=== Information ===

(* ===== verification/Known.v ===== *)
(** * Programs under known request headers

    Two programs are compared as they run where the request's headers are known
    ([same]): branches that the headers rule out do not count.  The router's choice
    of a route and the chain around it are compared this way. *)

From S2P Require Import Prelude.
From S2P Require Import GoStrings.
From S2P Require Import ConfigTypes.
From S2P Require Import CircuitBreaker.
From S2P Require Import Http.
From S2P Require Import Middleware.

Local Open Scope Z_scope.

(** ** Definitions *)

Definition no_put : ∀ X, event X → Prop :=
  λ X e, match e with RHeaderPut _ => False | _ => True end.

(** While [I] holds, and only [RHeaderPut] ends it, the request's headers are [h]. *)
Definition knows {W} (h : Header) (env : environment W) (I : W → Prop) : Prop :=
  ∀ w, I w → env _ RHeader w = (Returned h, w) ∧ ∀ X (e : event X), no_put X e → I (env X e w).2.

Definition same (h : Header) {A} (p q : prog A) : Prop :=
  ∀ W (env : environment W) I w, knows h env I → I w → run env p w = run env q w.

(** ** Lemmas *)

Lemma same_refl h {A} (p : prog A) : same h p p.
Proof. by intros W env I w _ _. Qed.

Lemma same_bind h {A B} (p q : prog A) (f : A → prog B) : same h p q → same h (p ≫= f) (q ≫= f).
Proof. intros Hs W env I w Hk Hi. by rewrite !run_mbind, (Hs W env I w Hk Hi). Qed.

Lemma same_emit h {X A} (e : event X) (f g : X → prog A) :
  no_put X e → (∀ x, same h (f x) (g x)) → same h (emit e ≫= f) (emit e ≫= g).
Proof.
  intros He Hs W env I w Hk Hi. rewrite !run_mbind, run_emit. pose proof (proj2 (Hk w Hi) X e He) as Hi'.
  destruct (env X e w) as [[x|v] w']; [|done]. by apply (Hs x W env I w').
Qed.

(** Reading the headers. *)
Lemma same_read h {A} (f : Header → prog A) : same h (emit RHeader ≫= f) (f h).
Proof. intros W env I w Hk Hi. by rewrite run_mbind, run_emit, (proj1 (Hk w Hi)). Qed.

Lemma same_trans h {A} (p q r : prog A) : same h p q → same h q r → same h p r.
Proof. intros H1 H2 W env I w Hk Hi. by rewrite (H1 W env I w Hk Hi), (H2 W env I w Hk Hi). Qed.

(** Handlers that leave the request's headers to the environment. *)
Definition header_free {S} (hd : handler S) : Prop :=
  hd _ RHeader = None ∧ ∀ X (e : event X) m s, hd X e = Some m → all_events no_put (m s).

Lemma knows_run {W A} h (env : environment W) I (p : prog A) w :
  knows h env I → all_events no_put p → I w → I (run env p w).2.
Proof. intros Hk Hp Hi. eapply run_invariant; [|exact Hp|exact Hi]. intros X e w' He Hi'. by apply Hk. Qed.

Lemma knows_with {S W} h (hd : handler S) (env : environment W) I :
  header_free hd → knows h env I → knows h (env_with hd env) (λ sw, I sw.2).
Proof.
  intros [Hr Hm] Hk [s w] Hi. cbn in Hi. split.
  - rewrite env_with_pass by done. by rewrite (proj1 (Hk w Hi)).
  - intros X e He. unfold env_with. destruct (hd X e) as [m|] eqn:E.
    + pose proof (knows_run h env I (m s) w Hk (Hm X e m s E) Hi) as Hi'.
      by destruct (run env (m s) w) as [[[x s']|v] w'].
    + pose proof (proj2 (Hk w Hi) X e He). by destruct (env X e w).
Qed.

Lemma same_handle h {S A} (hd : handler S) (p q : prog A) s :
  header_free hd → same h p q → same h (handle hd p s) (handle hd q s).
Proof.
  intros Hf Hs W env I w Hk Hi. rewrite !run_handle.
  by rewrite (Hs _ (env_with hd env) (λ sw, I sw.2) (s, w) (knows_with h hd env I Hf Hk) Hi).
Qed.

Lemma wrapped_header_free : header_free (writer_handler WrappedResponseWriter).
Proof.
  split; [done|]. intros X e m s. destruct e; cbn; try done; intros [= <-]; cbn; try done;
    unfold ww_Write, ww_WriteHeader; by destruct (ww_wroteHeader s).
Qed.

Lemma holder_header_free : header_free holder_cell.
Proof. split; [done|]. intros X e m s. destruct e; cbn; try done. by intros [= <-]. Qed.

(** The environment of a connection knows the headers of its request. *)
Lemma conn_req_env_knows {W} (env : environment W) h :
  knows h (conn_req_env env) (λ s, s.2.1 = h).
Proof.
  intros [c [h' w]] Hh. cbn in Hh. subst h'. split; [done|]. intros X e He.
  unfold conn_req_env, conn_env, req_env, env_with.
  destruct e; cbn in *; try done;
    try (by destruct (conn_WriteHeader code c)); try (by destruct (conn_Write b c));
    by match goal with |- context [env ?X ?e w] => destruct (env X e w) as [[?|?] ?] end.
Qed.
(* ===== verification/Memory.v ===== *)
(** * The in-memory token bucket (internal/middleware/ratelimit/memory.go)

    [Allow] and [evictStale] over the arithmetic interface [Arith]: at
    [float_arith] they are the code's computation, at [ideal_arith] the same
    steps without rounding, for which the rate guarantees are proved. *)

From S2P Require Import Prelude.
From S2P Require Import F64.
From Stdlib Require Import QArith Qround Lqa.

Local Open Scope Z_scope.

Definition evictionTTL : Z := 5 * Minute.

Section limiter.
Context `{Ar : Arith}.

Record bucket : Type := mkBucket {
  b_tokens : Num;
  b_maxTokens : Num;
  b_refillRate : Num;
  b_lastRefill : Z;
  b_lastAccess : Z;
}.

(** The map of buckets by key. *)
Abbreviation MemoryLimiter := (gmap string bucket).

Definition NewMemoryLimiter : MemoryLimiter := ∅.

(** The bucket of a key seen for the first time. *)
Definition new_bucket (limit window now : Z) : bucket :=
  mkBucket (of_int limit) (of_int limit) (num_div (of_int limit) (Seconds window)) now now.

(** [LoadOrStore]. *)
Definition load_or_store (limit window now : Z) (o : option bucket) : bucket :=
  default (new_bucket limit window now) o.

(** The refill step, after the parameters were updated. *)
Definition refill (now : Z) (b : bucket) : bucket :=
  let elapsed := Seconds (saturate64 (now - b_lastRefill b)) in
  if num_lt (of_int 0) elapsed then
    let tokens := num_add (b_tokens b) (num_mul elapsed (b_refillRate b)) in
    mkBucket (if num_lt (b_maxTokens b) tokens then b_maxTokens b else tokens)
      (b_maxTokens b) (b_refillRate b) now (b_lastAccess b)
  else b.

(** The critical section of [Allow] on one bucket. *)
Definition take_token (limit window now : Z) (b : bucket) : (bool * Z * Z) * bucket :=
  let refillRate := num_div (of_int limit) (Seconds window) in
  let b := refill now (mkBucket (b_tokens b) (of_int limit) refillRate (b_lastRefill b)
                         (b_lastAccess b)) in
  let resetAt := now + window in
  if num_le (of_int 1) (b_tokens b) then
    let tokens := num_sub (b_tokens b) (of_int 1) in
    ((true, to_int tokens, resetAt),
     mkBucket tokens (b_maxTokens b) (b_refillRate b) (b_lastRefill b) now)
  else
    ((false, 0, resetAt),
     mkBucket (b_tokens b) (b_maxTokens b) (b_refillRate b) (b_lastRefill b) now).
(** C15: the semantic checks are complete and sound: they report nothing exactly
    for the configurations that are valid: route names distinct, secrets free of
    placeholders, every expression compiling, every middleware resolving to a
    well-formed configuration, every effective chain well ordered. *)
Theorem semanticErrors_iff_valid cfg : semanticErrors cfg = [] ↔ valid_config cfg.
Proof. apply semanticErrors_nil. Qed.

Lemma LoadConfig_inl LookupEnv Validate Unmarshal data cfg :
  LoadConfig LookupEnv Validate Unmarshal data = inl cfg →
  valid_config cfg ∧
  ∃ text cfg0, data = Ok text ∧ Validate (substitute LookupEnv text) = [] ∧
    Unmarshal (substitute LookupEnv text) = Ok cfg0 ∧ cfg = applyDefaults cfg0.
Proof.
  unfold LoadConfig. destruct data as [text|e]; [|done].
  destruct (Validate _) eqn:Hv; [|done]. destruct (Unmarshal _) as [cfg0|e] eqn:Hu; [|done].
  destruct (semanticErrors _) eqn:Hs; [|done]. intros [= <-].
  split; [by apply semanticErrors_nil|]. by exists text, cfg0.
Qed.

(** A configuration that loads is valid, and its defaults are in place. *)
Theorem LoadConfig_valid LookupEnv Validate Unmarshal data cfg :
  LoadConfig LookupEnv Validate Unmarshal data = inl cfg →
  valid_config cfg ∧ applyDefaults cfg = cfg ∧
  ∃ text cfg0, data = Ok text ∧ Validate (substitute LookupEnv text) = [] ∧
    Unmarshal (substitute LookupEnv text) = Ok cfg0 ∧ cfg = applyDefaults cfg0.
Proof.
  intros (Hv & text & cfg0 & ? & ? & ? & ->)%LoadConfig_inl.
  split; [done|]. split; [apply applyDefaults_idempotent|]. by exists text, cfg0.
Qed.

End config.

(** *** Substitution *)

Lemma hasUnresolved_cons a s :
  hasUnresolvedEnvVar (String a s) = false →
  placeholder (String a s) = None ∧ hasUnresolvedEnvVar s = false.
Proof. cbn [hasUnresolvedEnvVar]. by destruct (placeholder _). Qed.

(** Substitution replaces each placeholder by the value of its variable, keeps
    it when the variable is not set, copies everything else, and never looks at
    the inserted values again. *)
Theorem substitute_step env pre name rest :
  ContainsByte pre "$" = false → name ≠ "" → ContainsByte name "}" = false →
  substitute env (pre +:+ "${" +:+ name +:+ "}" +:+ rest) =
  pre +:+ default (match_text name) (env name) +:+ substitute env rest.
Proof.
  intros Hpre Hn Hb. unfold substitute. rewrite render_first by done. done.
Qed.
#[local] Existing Instance text_url.
#[local] Instance toy_decoder : IntrospectionDecoder := {|
  decode_introspection b :=
    if bool_decide (body_data b = "active") then Ok (mkIntrospectionResponse true "bob" "app")
    else Err (Errorf "unexpected token");
|}.

(** An endpoint that calls every token active. *)
Definition active_env : environment unit :=
  λ X e w,
    (Returned (match e in event X return X with
               | HttpDo _ => Ok (mkHttpResponse 200 ∅ (mkBody "active" None))
               | e' => quiet_answer 0 e'
               end), w).

Definition witness_oidc : OIDCConfig :=
  mkOIDCConfig "" "" "https://idp/introspect" "app" "pw" "" [] false.

Lemma OIDC_accepts_only_verified_witness :
  let a := oidc_with witness_oidc None in
  let h : Header := {["Authorization" := ["Bearer t0k"]]} in
  ∃ res w', run (conn_req_env active_env) (OIDC_Authenticate a witness_request) (new_conn, (h, tt)) =
    (Returned res, (new_conn, (h, w'))) ∧
  ∀ id, res = Ok id → ∃ tok, bearer h tok ∧ ∃ resp ir,
    (active_env _ (HttpDo (introspection_request a tok)) tt).1 = Returned (Ok resp) ∧
    hp_Status resp = 200 ∧ decode_introspection (hp_Body resp) = Ok ir ∧ ir_Active ir = true ∧
    id = mkAuthResult (ir_Sub ir) (Some (introspection_claims ir)) "" "".
Proof.
  intros a h.
  apply (OIDC_accepts_only_verified active_env witness_oidc a witness_request new_conn h tt tt tt);
    [by intros X e w; eexists _, _ | reflexivity].
Defined.
(** An informational answer of the upstream (103, say) takes every header that
    the gateway had set so far with it: the final response that follows has the
    upstream's headers only, without the request identifier and the rate-limit or
    CORS headers. *)
Theorem informational_drops_headers code ih resp c h w :
  conn_sent c = None → is_informational code = true → 200 ≤ hp_Status resp ≤ 999 →
  (body_data (hp_Body resp) = "" ∨ bodyAllowedForStatus (hp_Status resp) = true) →
  ∃ o c', run (conn_req_env env) (forward_informational (code, ih);; copy_response resp) (c, (h, w)) =
    (o, (c', (h, w))) ∧
    conn_info c' = conn_info c ++ [(code, add_all (range ih) (conn_header c))] ∧
    conn_headers c' = add_all (range (removeHopByHopHeaders (hp_Header resp))) ∅.
Proof.
  intros Hs Hi Hst Hb. rewrite run_mbind. unfold forward_informational. cbn [fst snd].
  unfold conn_req_env at 1. rewrite run_mbind, conn_add_headers. cbv beta iota.
  rewrite run_mbind. unfold write_header at 1. rewrite run_mbind, run_emit.
  assert ((code <? 100) || (code >? 999) = false) as Hc.
  { unfold is_informational in Hi. bool_to_prop. apply orb_false_iff. rewrite Z.gtb_ltb. split; lia. }
  destruct c as [ch cs cb ci]. cbn in Hs. subst cs. unfold with_hdr, conn_env, env_with at 1.
  cbn [conn_header conn_sent conn_body conn_info].
  cbn [writer_handler rw_WriteHeader Conn_writer]. unfold conn_WriteHeader.
  cbn [conn_header conn_sent conn_body conn_info]. rewrite Hc, Hi. cbn [run mret prog_ret].
  change (run (env_with (writer_handler Conn) (req_env env)) (emit (WHeaderPut ∅)) ?st) with
    (Returned tt, (with_hdr st.1 ∅, st.2)). cbn [fst snd]. cbv beta iota.
  unfold with_hdr. cbn [conn_header conn_sent conn_body conn_info].
  rewrite run_copy_response by done. eexists _, _. split; [reflexivity|]. done.
Qed.

(** Behind [Recovery] a response that the upstream broke off looks complete:
    the handler returns, so the server ends the body normally, and the error
    document is appended to the part that arrived, under the upstream's status. *)
Theorem truncated_response_completed upstream routeCfg timeout r c h w resp e :
  conn_sent c = None → is_print (upgradeType h) = true →
  upstream_answers (out_request upstream routeCfg timeout r h) (Ok resp) →
  200 ≤ hp_Status resp ≤ 999 → bodyAllowedForStatus (hp_Status resp) = true →
  body_err (hp_Body resp) = Some e →
  ∃ c' hw, run (conn_req_env env) (Recovery (serve_route upstream routeCfg timeout) r) (c, (h, w)) =
    (Returned tt, (c', hw)) ∧
    conn_status c' = hp_Status resp ∧
    conn_body c' = conn_body c +:+ body_data (hp_Body resp) +:+
                   json_error "internal_error" "Internal server error".
Proof using Hcrash.
  intros Hs Hp Hup Hst Hb He.
  destruct (proxy_serve_run _ _ _ _ _ _ w _ Hs Hp Hup) as [w' H].
  specialize (H Hst (or_intror Hb)). rewrite He in H.
  pose proof (Recovery_run (req_env env) (serve_route upstream routeCfg timeout) r c (h, w)
    (req_env_no_crash env Hcrash)) as HR.
  fold (conn_req_env env) in HR. rewrite H in HR. destruct HR as [[h'' w''] HR].
  unfold relayed, recovered in HR. cbn [conn_sent conn_header conn_body conn_info] in HR.
  rewrite Hb in HR. eexists _, _. split; [exact HR|]. split; [done|]. cbn.
  by rewrite append_assoc.
Qed.
End outcomes.

(** ** Witnesses *)

Lemma rewrite_path_fills_witness :
  rewrite_path (template [Lit "/v2/"; Hole "id"; Lit "/"; Hole "tail"])
    (range (RangeOrder := sorted_range) {["id" := "7"; "tail" := "a}b"]}) = "/v2/7/a}b".
Proof.
  etrans; [apply (rewrite_path_fills (RO := sorted_range) {["id" := "7"; "tail" := "a}b"]}
    [Lit "/v2/"; Hole "id"; Lit "/"; Hole "tail"]) | vm_compute; reflexivity].
  - repeat constructor.
  - intros k v H. apply lookup_insert_Some in H as [[<- <-] | [_ H]]; [done|].
    apply lookup_singleton_Some in H as [<- <-]. done.
Defined.

(** An upstream that answers 200, with its body cut off or not. *)
Definition upstream_env (b : Body) : environment unit :=
  λ X e w,
    (Returned (match e in event X return X with
               | RoundTrip _ => ([], Ok (mkHttpResponse 200 {["Content-Type" := ["text/plain"]]} b))
               | e' => quiet_answer 0 e'
               end), w).

Lemma upstream_env_no_crash b : no_crash (upstream_env b).
Proof. intros X e w. by eexists _, _. Defined.

Definition no_upgrade : Request → HttpResponse → prog unit := λ _ _, Panic "no upgrade".

Definition proxied_route : RouteConfig :=
  mkRouteConfig "users" (mkMatchConfig "^/users" [] "" ∅) (mkUpstreamConfig "http:up" "" Second)
    None None [] [].

Lemma proxy_relays_witness :
  let NP := text_net in let UP := text_url in let RO := sorted_range in
  ∃ w', run (conn_req_env (upstream_env (mkBody "hello" None)))
    (proxy_serve no_upgrade ("http", "up") proxied_route Second witness_request) (new_conn, (∅, tt)) =
  (Returned tt, (relayed new_conn (mkHttpResponse 200 {["Content-Type" := ["text/plain"]]}
                                     (mkBody "hello" None)), (∅, w'))).
Proof.
  intros NP UP RO.
  destruct (proxy_relays no_upgrade (upstream_env (mkBody "hello" None)) (upstream_env_no_crash _)
    ("http", "up") proxied_route Second witness_request new_conn ∅ tt
    (Ok (mkHttpResponse 200 {["Content-Type" := ["text/plain"]]} (mkBody "hello" None))))
    as [w' H]; [reflexivity | reflexivity | intros w; eexists; reflexivity|].
  exists w'. apply H; cbn; [lia | right; reflexivity].
Defined.

Lemma informational_drops_headers_witness :
  let RO := sorted_range in
  ∃ o c', run (conn_req_env quiet_env)
    (forward_informational (103, ∅);; copy_response (mkHttpResponse 204 ∅ (mkBody "" None)))
    (mkConn {["X-Request-Id" := ["1"]]} None "" [], (∅, tt)) = (o, (c', (∅, tt))) ∧
    conn_info c' = [] ++ [(103, add_all (range ∅) {["X-Request-Id" := ["1"]]})] ∧
    conn_headers c' = add_all (range (removeHopByHopHeaders ∅)) ∅.
Proof.
  intros RO.
  assert (200 ≤ 204 ≤ 999) as Hst by lia.
  exact (informational_drops_headers quiet_env 103 ∅ (mkHttpResponse 204 ∅ (mkBody "" None))
    (mkConn {["X-Request-Id" := ["1"]]} None "" []) ∅ tt eq_refl eq_refl Hst (or_introl eq_refl)).
Defined.

Lemma truncated_response_completed_witness :
  let NP := text_net in let UP := text_url in let RO := sorted_range in
  ∃ c' hw, run (conn_req_env (upstream_env (mkBody "hel" (Some "unexpected EOF"))))
    (Recovery (proxy_serve no_upgrade ("http", "up") proxied_route Second) witness_request)
    (new_conn, (∅, tt)) = (Returned tt, (c', hw)) ∧
    conn_status c' = 200 ∧
    conn_body c' = "hel" +:+ json_error "internal_error" "Internal server error".
Proof.
  intros NP UP RO.
  apply (truncated_response_completed no_upgrade (upstream_env (mkBody "hel" (Some "unexpected EOF")))
    (upstream_env_no_crash _) ("http", "up") proxied_route Second witness_request new_conn ∅ tt
    (mkHttpResponse 200 {["Content-Type" := ["text/plain"]]} (mkBody "hel" (Some "unexpected EOF")))
    "unexpected EOF"); try reflexivity; [intros w; eexists; reflexivity | cbn; lia].
Defined.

===

Prompt: Using the entries above, output exactly the lines between the line holding "rewrite_path (template [Lit" and the line holding "as [w' H]; [reflexivity", end lines included, and nothing more.

Solution to the problem:
  rewrite_path (template [Lit "/v2/"; Hole "id"; Lit "/"; Hole "tail"])
    (range (RangeOrder := sorted_range) {["id" := "7"; "tail" := "a}b"]}) = "/v2/7/a}b".
Proof.
  etrans; [apply (rewrite_path_fills (RO := sorted_range) {["id" := "7"; "tail" := "a}b"]}
    [Lit "/v2/"; Hole "id"; Lit "/"; Hole "tail"]) | vm_compute; reflexivity].
  - repeat constructor.
  - intros k v H. apply lookup_insert_Some in H as [[<- <-] | [_ H]]; [done|].
    apply lookup_singleton_Some in H as [<- <-]. done.
Defined.

(** An upstream that answers 200, with its body cut off or not. *)
Definition upstream_env (b : Body) : environment unit :=
  λ X e w,
    (Returned (match e in event X return X with
               | RoundTrip _ => ([], Ok (mkHttpResponse 200 {["Content-Type" := ["text/plain"]]} b))
               | e' => quiet_answer 0 e'
               end), w).

Lemma upstream_env_no_crash b : no_crash (upstream_env b).
Proof. intros X e w. by eexists _, _. Defined.

Definition no_upgrade : Request → HttpResponse → prog unit := λ _ _, Panic "no upgrade".

Definition proxied_route : RouteConfig :=
  mkRouteConfig "users" (mkMatchConfig "^/users" [] "" ∅) (mkUpstreamConfig "http:up" "" Second)
    None None [] [].

Lemma proxy_relays_witness :
  let NP := text_net in let UP := text_url in let RO := sorted_range in
  ∃ w', run (conn_req_env (upstream_env (mkBody "hello" None)))
    (proxy_serve no_upgrade ("http", "up") proxied_route Second witness_request) (new_conn, (∅, tt)) =
  (Returned tt, (relayed new_conn (mkHttpResponse 200 {["Content-Type" := ["text/plain"]]}
                                     (mkBody "hello" None)), (∅, w'))).
Proof.
  intros NP UP RO.
  destruct (proxy_relays no_upgrade (upstream_env (mkBody "hello" None)) (upstream_env_no_crash _)
    ("http", "up") proxied_route Second witness_request new_conn ∅ tt
    (Ok (mkHttpResponse 200 {["Content-Type" := ["text/plain"]]} (mkBody "hello" None))))
    as [w' H]; [reflexivity | reflexivity | intros w; eexists; reflexivity|].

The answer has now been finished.